社会主义新天地 提交于 2019-11-28 11:01:28
Walter

Create an empty respectively dummy JFrame, set it always on top and use it as the component for the JOptionPane instead of null. So the JOptionPane remains always on top over all other windows of an application. You can also determine where the JOptionPane appears on screen with the location of the dummy JFrame.

JFrame frmOpt;  //dummy JFrame

private void question() {
    if (frmOpt == null) {
        frmOpt = new JFrame();
    }
    frmOpt.setVisible(true);
    frmOpt.setLocation(100, 100);
    frmOpt.setAlwaysOnTop(true);
    String[] options = {"delete", "hide", "break"};
    int response = JOptionPane.showOptionDialog(frmOpt, msg, title, JOptionPane.YES_NO_OPTION, JOptionPane.QUESTION_MESSAGE, null, options, "delete");
    if (response == JOptionPane.YES_OPTION) {
        removeRow();
    }
    frmOpt.dispose();
}

Old post, but I was struggling with this.

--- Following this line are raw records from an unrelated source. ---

Lemma add_all_records l : forall k hd bs,
  k = Z.of_nat (length bs) -> length hd = 4%nat ->
  foldl btrace_pack_add (BPack true (File (hd ++ records_bytes bs) (length (hd ++ records_bytes bs))) false (u32 k)) l =
    BPack true (File (hd ++ records_bytes (bs ++ l)) (length (hd ++ records_bytes (bs ++ l)))) false
      (u32 (Z.of_nat (length (bs ++ l)))).
Proof.
  induction l as [|r l IH]; intros k hd bs -> Hd; cbn [foldl].
  { by rewrite app_nil_r. }
  unfold btrace_pack_add at 2. cbn [b_is_create b_fp b_use_pclose b_count].
  rewrite fwrite_end, wrap_add_l by done. cbn [data]. rewrite <- !app_assoc.
  assert (records_bytes bs ++ record_bytes r = records_bytes (bs ++ [r])) as ->.
  { unfold records_bytes. rewrite fmap_app, concat_app. cbn [fmap list_fmap concat]. by rewrite app_nil_r. }
  rewrite (IH (Z.of_nat (length bs) + 1) hd (bs ++ [r])) by (done || (rewrite length_app; cbn; lia)). by rewrite <- app_assoc.
Qed.

(** Recording a list of branches leaves [trace_file] behind. *)
Lemma record_trace l :
  btrace_pack_close (foldl btrace_pack_add btrace_pack_create l) =
    le_bytes 4 (u32 (Z.of_nat (length l))) ++ records_bytes l.
Proof.
  change btrace_pack_create with (BPack true (File (le_bytes 4 0 ++ records_bytes []) (length (le_bytes 4 0 ++ records_bytes []))) false (u32 0)).
  rewrite add_all_records by done. unfold btrace_pack_close. cbn [b_is_create b_fp b_count].
  by erewrite fwrite_start by first [reflexivity | by rewrite !length_le_bytes].
Qed.
(* ===== verification/BranchSim.v ===== *)
(** The offline branch-prediction simulator (branchsim/src/main.cc): decoding of control
    instructions, the branch target buffer, the counter-based direction predictors, the
    prediction algorithms with their runners, the models of the hardware predictor with
    their allocation policies, and the main loop over a trace.

    The classes are records, their methods functions.  An algorithm's closures share one
    predictor; it is a field of the runner.  An access outside a vector is undefined
    behaviour, [Fault FUndef]; a failed assertion is [Fault FAssert].  The command line and
    the printed reports are not modelled. *)

From stdpp Require Import pretty.
From S2P Require Import Prelude TracePack.

#[local] Open Scope cint_scope.

(** ** Decoding *)

Definition sign_extend (value bits : Z) : Z :=
  let sign_bit := u32 (1 <<< (bits - 1)) in
  u32 ((value ^^^ sign_bit) - sign_bit).

Definition get_b_imm (code : Z) : Z :=
  let imm12 := (code >>> 31) &&& 0x1 in
  let imm11 := (code >>> 7) &&& 0x1 in
  let imm10_5 := (code >>> 25) &&& 0x3f in
  let imm4_1 := (code >>> 8) &&& 0xf in
  let imm := (imm12 <<< 12) ||| (imm11 <<< 11) ||| (imm10_5 <<< 5) ||| (imm4_1 <<< 1) in
  sign_extend imm 13.

Definition get_j_imm (code : Z) : Z :=
  let imm20 := (code >>> 31) &&& 0x1 in
  let imm19_12 := (code >>> 12) &&& 0xff in
  let imm11 := (code >>> 20) &&& 0x1 in
  let imm10_1 := (code >>> 21) &&& 0x3ff in
  let imm := (imm20 <<< 20) ||| (imm19_12 <<< 12) ||| (imm11 <<< 11) ||| (imm10_1 <<< 1) in
  sign_extend imm 21.

Definition is_conditional_branch (code : Z) : bool := (code &&& 0x7f) =? 0x63.
Definition is_jal_code (code : Z) : bool := (code &&& 0x7f) =? 0x6f.
Definition is_jalr (code : Z) : bool := (code &&& 0x7f) =? 0x67.
Definition is_exact_ret (code : Z) : bool := code =? 0x00008067.

Inductive ControlKind := Branch | Jal | Ret | Jalr.
#[export] Instance ControlKind_eq_dec : EqDecision ControlKind.
Proof. solve_decision. Defined.

Definition control_index (k : ControlKind) : Z := match k with Branch => 0 | Jal => 1 | Ret => 2 | Jalr => 3 end.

My problem was more with Javafx allowing the JOptionPane to go behind the current Java window.

Therefore I used the following which does what the original poster asked by putting the JOptionPane in front of all windows; even JAVAFX.

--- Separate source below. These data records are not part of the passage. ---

(* ===== verification/BranchSimCorrect.v ===== *)
(** Correctness of the branch-prediction simulator (BranchSim): no run goes wrong, the
    statistics are consistent, the hardware models agree with those of the emulator's
    profiler, and a steady branch is learned. *)

From S2P Require Import Prelude TracePack ProfileCache BranchSim.

#[local] Open Scope cint_scope.

(** ** Vectors *)

Lemma vmod_ok i n : 0 < n -> vmod i n = Ok (i mod n).
Proof. intros. unfold vmod. by rewrite (proj2 (Z.eqb_neq n 0)) by lia. Qed.

Lemma vget_ok {A} (P : A -> Prop) (v : list A) i :
  Forall P v -> 0 <= i < vsize v -> exists x, vget v i = Ok x /\ P x /\ v !! Z.to_nat i = Some x.
Proof.
  intros Hv Hi. unfold vsize in Hi. destruct (lookup_lt_is_Some_2 v (Z.to_nat i)) as [x Ex]; [lia |].
  exists x. unfold vget. rewrite Ex. split_and!; [done | | done]. by apply (Forall_lookup_1 _ _ _ _ Hv Ex).
Qed.

Lemma vset_ok {A} (v : list A) i x : i < vsize v -> vset v i x = Ok (aset v i x).
Proof. intros. unfold vset. by rewrite (proj2 (Z.ltb_lt _ _)). Qed.

Lemma vsize_aset {A} (v : list A) i x : vsize (aset v i x) = vsize v.
Proof. unfold vsize. by rewrite length_aset. Qed.

Lemma mod_index i n : 0 < n -> 0 <= i mod n < n.
Proof. intros. apply Z.mod_pos_bound. lia. Qed.

(** ** Counter tables *)

Definition counter_ok (c : Z) : Prop := 0 <= c <= 3.
Definition table_ok (l : list Z) : Prop := Forall counter_ok l /\ 0 < vsize l.

Lemma prefer_high_ok l i : table_ok l -> 0 <= i < vsize l -> exists b, CounterTable.prefer_high l i = Ok b.
Proof.
  intros [Hl _] Hi. unfold CounterTable.prefer_high. destruct (vget_ok _ l i Hl Hi) as (c & -> & _). by eexists.
Qed.

Lemma counter_update_ok l i b :
  table_ok l -> 0 <= i < vsize l -> exists l', CounterTable.update l i b = Ok l' /\ table_ok l' /\ vsize l' = vsize l.
Proof.
  intros [Hl Hs] Hi. unfold CounterTable.update. destruct (vget_ok _ l i Hl Hi) as (c & -> & Hc & _). cbn [mbind res_bind].
  assert (forall c', counter_ok c' -> exists l', vset l i c' = Ok l' /\ table_ok l' /\ vsize l' = vsize l) as H.
  { intros c' Hc'. rewrite vset_ok by lia. eexists. split; [done |]. unfold table_ok. rewrite vsize_aset.
    split; [| done]. split; [by apply aset_Forall | done]. }
  unfold counter_ok in *. destruct b; [destruct (Z.ltb_spec c 3) | destruct (Z.ltb_spec 0 c)];
    first [apply H; lia | by exists l].
Qed.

Firstly the old JOptionPane:

JOptionPane.showMessageDialog(null, "Here I am");

Now an JOptionPane that stays in front:

final JDialog dialog = new JDialog();
dialog.setAlwaysOnTop(true);    
JOptionPane.showMessageDialog(dialog, "Here I am");

And for fun here is everything in one long line:

JOptionPane.showMessageDialog(
                 ((Supplier<JDialog>) () -> {final JDialog dialog = new JDialog(); dialog.setAlwaysOnTop(true); return dialog;}).get()
                 , "Here I am");

You can make a static method some where that will return the JDialog for you and then just call it in the JOptionPane to clean up your code a bit.

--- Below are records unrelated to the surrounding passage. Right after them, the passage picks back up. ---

(* ===== verification/SocMem.v ===== *)
(** * SocMem: the memories of the RTL simulation (npc/sim/memory)

    The Verilated processor reaches its memories through functions the simulator exports
    (mrom_read, flash_read, psram_read, psram_write, sdram_read, sdram_write, sram_upd), the
    debugger through mem_guest_to_host, read_guest_mem and write_guest_mem.  Both work on the
    same containers: the region objects are copied into the list of get_mem_regions, the vectors
    behind their shared pointers are not.  Here a region names its container by an index into a
    [store], so the two views share it.

    - [Direct]: direct_mapped_mem of mregion.hpp, with the byte strobes of write_word.
    - [Sdram]: sdram_mem, whose words are spread over banks, rows, columns and blocks.
    - [Guest]: mem_dpi.cc, the search through the list of regions.
    - [Ysyx], [Npc], [Jyd]: the memories of the three systems (ysyxsoc.cc, npcsoc.cc,
      jydsoc.cc) and their initialisation. *)
From S2P Require Import Prelude.

(** ** Containers *)

(** A vector or array: [csize] elements, the [i]-th is [cdata i]. *)
Record container := Container { csize : Z; cdata : Z -> Z }.
Abbreviation store := (list container).

(** An element access outside the container is undefined. *)
Definition cell_get (st : store) (c : nat) (i : Z) : res Z :=
  match st !! c with
  | Some k => if (0 <=? i) && (i <? csize k) then Ok (cdata k i) else Fault FUndef
  | None => Fault FUndef
  end.

Definition cell_set (st : store) (c : nat) (i v : Z) : res store :=
  match st !! c with
  | Some k => if (0 <=? i) && (i <? csize k)
              then Ok (<[c := Container (csize k) (fun x => if x =? i then v else cdata k x)]> st)
              else Fault FUndef
  | None => Fault FUndef
  end.

(** Byte [k] of a little-endian word, and the word with that byte replaced. *)
Definition byte_of (w k : Z) : Z := (w >>> (8 * k)) &&& 0xff.
Definition with_byte (w k b : Z) : Z :=
  (w &&& Z.lnot (0xff <<< (8 * k))) ||| (u8 b <<< (8 * k)).

(** ** mem_region_traits *)

Record mem_region_traits := Traits { rBase : Z; rEnd : Z; rname : String.string }.

Definition new_traits (base end_ : Z) (name : String.string) : res mem_region_traits :=
  c_assert (base <? end_);; Ok (Traits base end_ name).

Definition contains (r : mem_region_traits) (addr : Z) : bool :=
  (rBase r <=? addr) && (addr <? rEnd r).

Definition assert_in_range (r : mem_region_traits) (addr : Z) : res () := c_assert (contains r addr).

(** ** direct_mapped_mem *)
Module Direct.

Record direct_mapped_mem :=
  Mem { traits : mem_region_traits; actualSizeInBytes : Z; data : nat }.

(** The constructor that allocates its vector, all zeros. *)
Definition new (base end_ : Z) (name : String.string) (actual_size : Z) (st : store)
  : res (direct_mapped_mem * store) :=
  t ← new_traits base end_ name;
  let size := if actual_size =? 0 then u32 (end_ - base) else actual_size in
  c_assert (size <=? u32 (end_ - base));;
  c_assert (size mod 4 =? 0);;
  Ok (Mem t size (length st), st ++ [Container (size / 4) (fun _ => 0)]).

(** The constructor over an array of the Verilated model. *)
Definition new_external (base end_ : Z) (name : String.string) (actual_size : Z) (ptr : nat)
  : res direct_mapped_mem :=
  t ← new_traits base end_ name;
  c_assert (actual_size <=? u32 (end_ - base));;
  c_assert (actual_size mod 4 =? 0);;
  Ok (Mem t actual_size ptr).

Definition assert_in_actual_data_range (r : direct_mapped_mem) (addr : Z) : res () :=
  c_assert (u32 (addr - rBase (traits r)) <? actualSizeInBytes r).

(** memcpy into the container, byte by byte; [k] counts the bytes already copied. *)
Fixpoint copy_bytes (c : nat) (k : Z) (src : list Z) (st : store) : res store :=
  match src with
  | [] => Ok st
  | b :: src' =>
      w ← cell_get st c (k / 4);
      st' ← cell_set st c (k / 4) (with_byte w (k mod 4) b);
      copy_bytes c (k + 1) src' st'
  end.
Definition copy_from (r : direct_mapped_mem) (src : list Z) (st : store) : res store :=
  copy_bytes (data r) 0 src st.

(** memset of the whole container. *)
Definition fill (r : direct_mapped_mem) (val : Z) (st : store) : res store :=
  match st !! data r with
  | Some k => if actualSizeInBytes r / 4 <=? csize k
              then Ok (<[data r := Container (csize k) (fun i =>
                         if (0 <=? i) && (i <? actualSizeInBytes r / 4)
                         then u8 val * 0x01010101 else cdata k i)]> st)
              else Fault FUndef
  | None => Fault FUndef
  end.

(** A host pointer: the container and the byte offset in it. *)
Definition get_data_ptr_at (r : direct_mapped_mem) (addr : Z) : res (nat * Z) :=
  assert_in_range (traits r) addr;;
  assert_in_actual_data_range r addr;;
  Ok (data r, u32 (addr - rBase (traits r)) / 4 * 4 + (addr &&& 3)).

Definition read_word (r : direct_mapped_mem) (addr : Z) (st : store) : res Z :=
  assert_in_range (traits r) addr;;
  assert_in_actual_data_range r addr;;
  cell_get st (data r) (u32 (addr - rBase (traits r)) / 4).

Definition write_word (r : direct_mapped_mem) (addr value : Z) (st : store) : res store :=
  assert_in_range (traits r) addr;;
  assert_in_actual_data_range r addr;;
  cell_set st (data r) (u32 (addr - rBase (traits r)) / 4) value.

Definition strb32_of (strb8 : Z) : Z :=
  let strb32 := 0 in
  let strb32 := if (strb8 &&& 1) =? 0 then strb32 else strb32 ||| 0x000000ff in
  let strb32 := if (strb8 &&& 2) =? 0 then strb32 else strb32 ||| 0x0000ff00 in
  let strb32 := if (strb8 &&& 4) =? 0 then strb32 else strb32 ||| 0x00ff0000 in
  let strb32 := if (strb8 &&& 8) =? 0 then strb32 else strb32 ||| 0xff000000 in
  strb32.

Are you using one of the canned JOptionPanes? (Like JOptionPane.showCOnfirmDialog(...))

You may want to look at extending JDialog and making your own dialog panel, and then calling myDialog.setAlwaysOnTop(true);

Windows is blocking this operation since XP.

The scenario before was like: Your a tiping in some text in an editor and not recognize that another dialog is coming to front when you are tipping the text. The coming dialog gets the focus and you are tiping in the new dialog. Maybe you click enter after you are ready and do this in the wrong dialog, which is asking whether you realy want to delet your hard disk ;)

The come to front call in java is only working for java windows.

The possibibilty to notify the user of a new window is to implement a Frame, which will highlighted/flashing in the windows task bar.

d1ck50n

Correction the post above..

I have resolve my problem as below:

this.setVisible(true); // show main frame
MyDialog dialog = New MyDialog(this, true); // show my custom dialog
dialog.setVisible(true);
this.setVisible(false);

it works fine for me :)

ShawnD

You might think about using a JFrame instead. It may give you a little more flexibility.

If you are using a JFrame and you want it to popup on top of the other windows use:

myFrame.setVisible(true);
myFrame.setState(Frame.NORMAL);

The setState will show the window to the user if it was in minimized state previously.